Posted 10/16/13 (Wed)
By Kate Ruggles
Farmer Staff Writer
Taking care of McKenzie County’s roads has become an increasing concern for the McKenzie County Commissioners, especially since the county pays millions each year to repair damages made to county roads by heavy oilfield truck traffic.
That is why, following the heavy rains last Friday, the McKenzie County Commissioners decided to enforce a load restriction on county roads until the rains had stopped and the roads were deemed suitable for heavier traffic.
According to Ron Anderson, McKenzie County commissioner, a slow rain, like last Friday’s, damages the county roads. And damaged county roads are not only unsafe, they are becoming expensive to repair.
“Too much rain can cause the roads to get sloppy and soft. And it becomes a safety issue” states Jerry Samuelson, McKenzie County Emergency manager. “We have even had people go into the ditch. The point is to save our county’s roads, but we are trying to avoid accidents as well.”
Anderson states that he had met with oil companies recently at which time he gave a presentation about the county’s road problems.

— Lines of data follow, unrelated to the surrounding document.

(** [buildPlan] on the data read, when it returns. *)
Lemma buildPlanOn_outcomes (host : Host) (options : SyncPlanOptions.t)
    (prdResult : FormatReadResult.t) (lists : list BoardList.t)
    (cards : list BoardCard.t) (labels : list BoardLabel.t)
    (getCardChecklists : string -> list BoardChecklist.t)
    (plan : SyncPlan.t) (context : SyncContext.t) :
  buildPlanOn host options prdResult lists cards labels getCardChecklists
    = Ok (plan, context) ->
  exists codec outcomes,
    StoryId.createStoryIdCodec (codecMapping (SyncPlanOptions.mapping options))
      = Ok codec
    /\ Forall2 (fun id outcome =>
                  loopBody host
                    (prepare host options codec prdResult lists cards labels)
                    (fetchedChecklists
                       (prepare host options codec prdResult lists cards labels)
                       getCardChecklists) id
                  = Ok outcome)
         (sortedIds host (prepare host options codec prdResult lists cards labels))
         outcomes
    /\ plan = sortPlan host
                (fold_left pushEntry (pushedBy outcomes)
                   (initialPlan
                      (prepare host options codec prdResult lists cards labels)))
    /\ context
       = {| SyncContext.prdStories := FormatReadResult.stories prdResult;
            SyncContext.cardRecords :=
              PlanLocals.uniqueCardRecords
                (prepare host options codec prdResult lists cards labels) |}.
Proof.
  unfold buildPlanOn, bind.
  change {| StoryId.storyPrefix := Mapping.storyPrefix (SyncPlanOptions.mapping options);
            StoryId.idPattern := Mapping.idPattern (SyncPlanOptions.mapping options);
            StoryId.cardTitleFormat :=
              Mapping.cardTitleFormat (SyncPlanOptions.mapping options) |}
    with (codecMapping (SyncPlanOptions.mapping options)).
  destruct (StoryId.createStoryIdCodec (codecMapping (SyncPlanOptions.mapping options)))
    as [codec|]; [|discriminate].
  intros Hall.
  apply classifyAll_outcomes in Hall.
  destruct Hall as [outcomes [Hall [Hplan Hcontext]]].
  exists codec, outcomes. split; [reflexivity|]. split; [exact Hall|].
  split; [exact Hplan|]. rewrite Hcontext.
  destruct (prepare_direction host options codec prdResult lists cards labels)
    as [_ [_ ->]]. reflexivity.
Qed.

(** ** One turn of the loop *)

(** A turn for an identifier that is not in conflict and that a story or
    a card carries pushes an entry. *)
Lemma loopBody_some (host : Host) (locals : PlanLocals.t)
    (checklistByCardId : JsMap.t string (list BoardChecklist.t))
    (id : string) (outcome : option PlanEntry) :
  loopBody host locals checklistByCardId id = Ok outcome ->
  JsSet.has (PlanLocals.conflictedIds locals) id = false ->
  JsMap.get (PlanLocals.prdById locals) id <> None
  \/ JsMap.get (recordById locals) id <> None ->
  exists entry, outcome = Some entry.
Proof.
  unfold loopBody, bind. intros Hbody Hfree Hcarried. rewrite Hfree in Hbody.
  destruct (JsMap.get (PlanLocals.prdById locals) id) as [story|];
    destruct (JsMap.get (recordById locals) id) as [record|].
  - destruct (classifyPair host locals checklistByCardId id story record);
      [|discriminate]. injection Hbody as <-. eauto.
  - destruct (classifyStoryOnly host locals id story); [|discriminate].
    injection Hbody as <-. eauto.
  - injection Hbody as <-. eauto.
  - destruct Hcarried as [H|H]; contradiction.
Qed.
(** * A caching forward HTTP proxy: LRU cache, connection handler,
      admission control and accept loop.

    The development embeds the Go sources

      - [internal/cache/lru.go]  (module [Cache]),
      - [proxy.go]               (module [Proxy]),
      - [main.go] and the server constructor (modules [Admission], [Acceptor])

    and proves the properties their specification states about them. *)

From stdpp Require Import base option list gmap strings sets fin_sets pretty.
From Stdlib Require Import ZArith Lia Ascii.

Local Open Scope Z_scope.

(** ** Go's [int] *)

(** [int] is a 64-bit two's complement integer on the platforms the server is
    built for; [++] and [--] wrap around silently. *)
Module GoInt.

Definition min_int : Z := - 2 ^ 63.
Definition max_int : Z := 2 ^ 63 - 1.

Definition is_int (x : Z) : Prop := min_int <= x <= max_int.

Definition wrap (x : Z) : Z := (x + 2 ^ 63) `mod` 2 ^ 64 - 2 ^ 63.

(** [x++] and [x--] *)
Definition incr (x : Z) : Z := wrap (x + 1).
Definition decr (x : Z) : Z := wrap (x - 1).

End GoInt.

(** ** internal/cache/lru.go *)

Module Cache.

(** [ProxyItem]: a cached HTTP response.  Go strings and byte slices are
    byte sequences, as is [string] here. *)
Record ProxyItem := mkItem {
  Status : string;
  Header : string;
  Body : string;
}.

#[global] Instance ProxyItem_eq_dec : EqDecision ProxyItem.
Proof. solve_decision. Defined.

(** A [*node] is [None] for [nil] and [Some a] for the node allocated at
    address [a].  A [*ProxyItem] is [None] for [nil]; the cache never looks
    inside an item, so a non-nil pointer is modelled by the item it points
    to. *)
Definition addr := nat.

Record node := mkNode {
  key : string;
  value : option ProxyItem;
  next : option addr;
  prev : option addr;
}.

(** [LRUCache], together with the heap cells ([nodes]) its pointers refer
    to.  The mutex is not modelled: every exported method holds it from
    entry to exit, so the methods below are the atomic steps of the cache. *)
Record LRUCache := mkCache {
  c_size : Z;
  c_capacity : Z;
  c_head : option addr;
  c_tail : option addr;
  c_items : gmap string addr;
  nodes : gmap addr node;
}.

Definition set_size (z : Z) (c : LRUCache) : LRUCache :=
  mkCache z (c_capacity c) (c_head c) (c_tail c) (c_items c) (nodes c).
Definition set_head (h : option addr) (c : LRUCache) : LRUCache :=
  mkCache (c_size c) (c_capacity c) h (c_tail c) (c_items c) (nodes c).
Definition set_tail (t : option addr) (c : LRUCache) : LRUCache :=
  mkCache (c_size c) (c_capacity c) (c_head c) t (c_items c) (nodes c).
Definition set_items (m : gmap string addr) (c : LRUCache) : LRUCache :=
  mkCache (c_size c) (c_capacity c) (c_head c) (c_tail c) m (nodes c).
Definition set_nodes (h : gmap addr node) (c : LRUCache) : LRUCache :=
  mkCache (c_size c) (c_capacity c) (c_head c) (c_tail c) (c_items c) h.

(** Field accesses through a node pointer.  A result of [None] is the
    run-time panic of a nil dereference. *)
Definition read_next (n : addr) (c : LRUCache) : option (option addr) :=
  nd ← nodes c !! n; Some (next nd).
Definition read_prev (n : addr) (c : LRUCache) : option (option addr) :=
  nd ← nodes c !! n; Some (prev nd).
Definition write_next (n : addr) (v : option addr) (c : LRUCache)
  : option LRUCache :=
  nd ← nodes c !! n;
  Some (set_nodes
          (<[n := mkNode (key nd) (value nd) v (prev nd)]> (nodes c)) c).
Definition write_prev (n : addr) (v : option addr) (c : LRUCache)
  : option LRUCache :=
  nd ← nodes c !! n;
  Some (set_nodes
          (<[n := mkNode (key nd) (value nd) (next nd) v]> (nodes c)) c).
Definition write_value (n : addr) (v : option ProxyItem) (c : LRUCache)
  : option LRUCache :=
  nd ← nodes c !! n;
  Some (set_nodes
          (<[n := mkNode (key nd) v (next nd) (prev nd)]> (nodes c)) c).

(** [NewLRUCache] *)
Definition NewLRUCache (capacity : Z) : LRUCache :=
  mkCache 0 capacity None None ∅ ∅.

(** [removeNode] *)
Definition removeNode (n : addr) (c : LRUCache) : option LRUCache :=
  c1 ← (if bool_decide (c_head c = Some n) && bool_decide (c_tail c = Some n)
        then
          Some (set_tail None (set_head None c))
        else if bool_decide (Some n = c_head c) then
          nx ← read_next n c;
          let c' := set_head nx c in
          match c_head c' with
          | Some h => write_prev h None c'
          | None => Some c'
          end
        else if bool_decide (Some n = c_tail c) then
          pv ← read_prev n c;
          let c' := set_tail pv c in
          match c_tail c' with
          | Some t => write_next t None c'
          | None => Some c'
          end
        else
          (* n.prev.next = n.next *)
          pv ← read_prev n c;
          nx ← read_next n c;
          p ← pv;
          c' ← write_next p nx c;
          (* n.next.prev = n.prev *)
          nx' ← read_next n c';
          pv' ← read_prev n c';
          x ← nx';
          write_prev x pv' c');
  c2 ← write_prev n None c1;
  write_next n None c2.

(** [moveToFront] *)
Definition moveToFront (n : addr) (c : LRUCache) : option LRUCache :=
  if bool_decide (c_head c = Some n) then Some c
  else
    match c_head c with
    | None =>
        let c1 := set_tail (Some n) (set_head (Some n) c) in
        c2 ← write_prev n None c1;
        write_next n None c2
    | Some h =>
        c1 ← write_next n (Some h) c;
        h' ← c_head c1;
        c2 ← write_prev h' (Some n) c1;
        write_prev n None (set_head (Some n) c2)
    end.

(** [evictLRU] *)
Definition evictLRU (c : LRUCache) : option LRUCache :=
  match c_tail c with
  | None => Some c
  | Some t =>
      nd ← nodes c !! t;
      let c1 := set_items (delete (key nd) (c_items c)) c in
      t' ← c_tail c1;
      c2 ← removeNode t' c1;
      Some (set_size (GoInt.decr (c_size c2)) c2)
  end.

(** [Get]: the result carries the cache after the call, the [bool] and the
    item pointer. *)
Definition Get (k : string) (c : LRUCache)
  : option (LRUCache * bool * option ProxyItem) :=
  match c_items c !! k with
  | None => Some (c, false, None)
  | Some n =>
      c1 ← removeNode n c;
      c2 ← moveToFront n c1;
      nd ← nodes c2 !! n;
      Some (c2, true, value nd)
  end.

(** [Put].  [&node{...}] allocates a cell no live pointer refers to. *)
Definition Put (k : string) (v : option ProxyItem) (c : LRUCache)
  : option LRUCache :=
  match c_items c !! k with
  | Some existingNode =>
      c1 ← write_value existingNode v c;
      c2 ← removeNode existingNode c1;
      moveToFront existingNode c2
  | None =>
      let newNode : addr := fresh (dom (nodes c)) in
      let c1 := set_nodes (<[newNode := mkNode k v None None]> (nodes c)) c in
      let c2 := set_items (<[k := newNode]> (c_items c1)) c1 in
      c3 ← moveToFront newNode c2;
      let c4 := set_size (GoInt.incr (c_size c3)) c3 in
      let c5 := match c_tail c4 with
                | None => set_tail (Some newNode) c4
                | Some _ => c4
                end in
      if bool_decide (c_size c5 > c_capacity c5) then evictLRU c5
      else Some c5
  end.

(** [Size] and [Capacity] *)
Definition Size (c : LRUCache) : Z := c_size c.
Definition Capacity (c : LRUCache) : Z := c_capacity c.

(** The loop of [Display]: follow [next] from a node to [nil], collecting
    the nodes passed.  [fuel] bounds the number of hops; [None] is a
    dangling pointer or exhausted fuel. *)
Fixpoint walk_next (fuel : nat) (h : gmap addr node) (n : option addr)
  : option (list addr) :=
  match n with
  | None => Some []
  | Some a =>
      match fuel with
      | O => None
      | S fuel' =>
          nd ← h !! a;
          rest ← walk_next fuel' h (next nd);
          Some (a :: rest)
      end
  end.

(** The same walk from the tail along [prev]. *)
Fixpoint walk_prev (fuel : nat) (h : gmap addr node) (n : option addr)
  : option (list addr) :=
  match n with
  | None => Some []
  | Some a =>
      match fuel with
      | O => None
      | S fuel' =>
          nd ← h !! a;
          rest ← walk_prev fuel' h (prev nd);
          Some (a :: rest)
      end
  end.

Definition key_at (h : gmap addr node) (a : addr) : string :=
  match h !! a with Some nd => key nd | None => ""%string end.

(** Keys in recency order, most recently used first, read off the list;
    the heap holds at most [size (nodes c)] distinct cells. *)
Definition recency_keys (c : LRUCache) : option (list string) :=
  l ← walk_next (size (nodes c)) (nodes c) (c_head c);
  Some (map (key_at (nodes c)) l).

Definition recency_keys_backward (c : LRUCache) : option (list string) :=
  l ← walk_prev (size (nodes c)) (nodes c) (c_tail c);
  Some (map (key_at (nodes c)) l).

(** Keys of the lookup index. *)
Definition index_keys (c : LRUCache) : gset string := dom (c_items c).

He talked with them about how expensive the county roads are to repair each year and how much damage can occur when heavy traffic is present on soft roadways. He also talked with them about the fact that damaged roads are not good for county residents, much as they are not good for the oil industry.
“They were not as opposed as they could have been to the idea of road limits when the ground is soft,” states Anderson. “But they requested that we divide the county into zones, because McKenzie County covers a large area. It could be raining near Sidney and roads in the Keene area would not be affected.”
Though the commissioners agreed into dividing the county into four zones for emergency management purposes, on Friday, Oct. 11, when 1½ inches of rainfall had accumulated by 4 p.m. and the rain was still falling, the county decided to restrict all zones.
Every county road in McKenzie County was restricted to a six-ton gross limit, or 12,000 pounds total load capacity. That restriction was kept in place until Saturday at noon. But according to Samuelson, that was too soon for the roads to completely dry out, especially since it began raining again in McKenzie County early Monday morning.
“We reinstated the load restriction for all zones in McKenzie County on Monday at 7:30 a.m. because the roads were still in bad shape,” states Samuelson. “Some school bus drivers called and said they could not get through to pick up some of the students on their routes.”
All-in-all, it began raining late on Thursday night with the rains continuing throughout Friday and into the early morning on Saturday. Samuelson states that he heard reports of as much as three inches of rainfall in the Grassy Butte area, which is why when the rain began again early Monday morning, the county closed the roads to heavy truck traffic again.
“It just does not look good,” states Samuelson. “It does not look like we will be able to get these roads to dry out in one day.”
According to Samuelson, the county commissioners were going to reevaluate the road situation on Tuesday. But whether or not the commissioners decide to lift the restrictions depends on the road conditions after the rains end.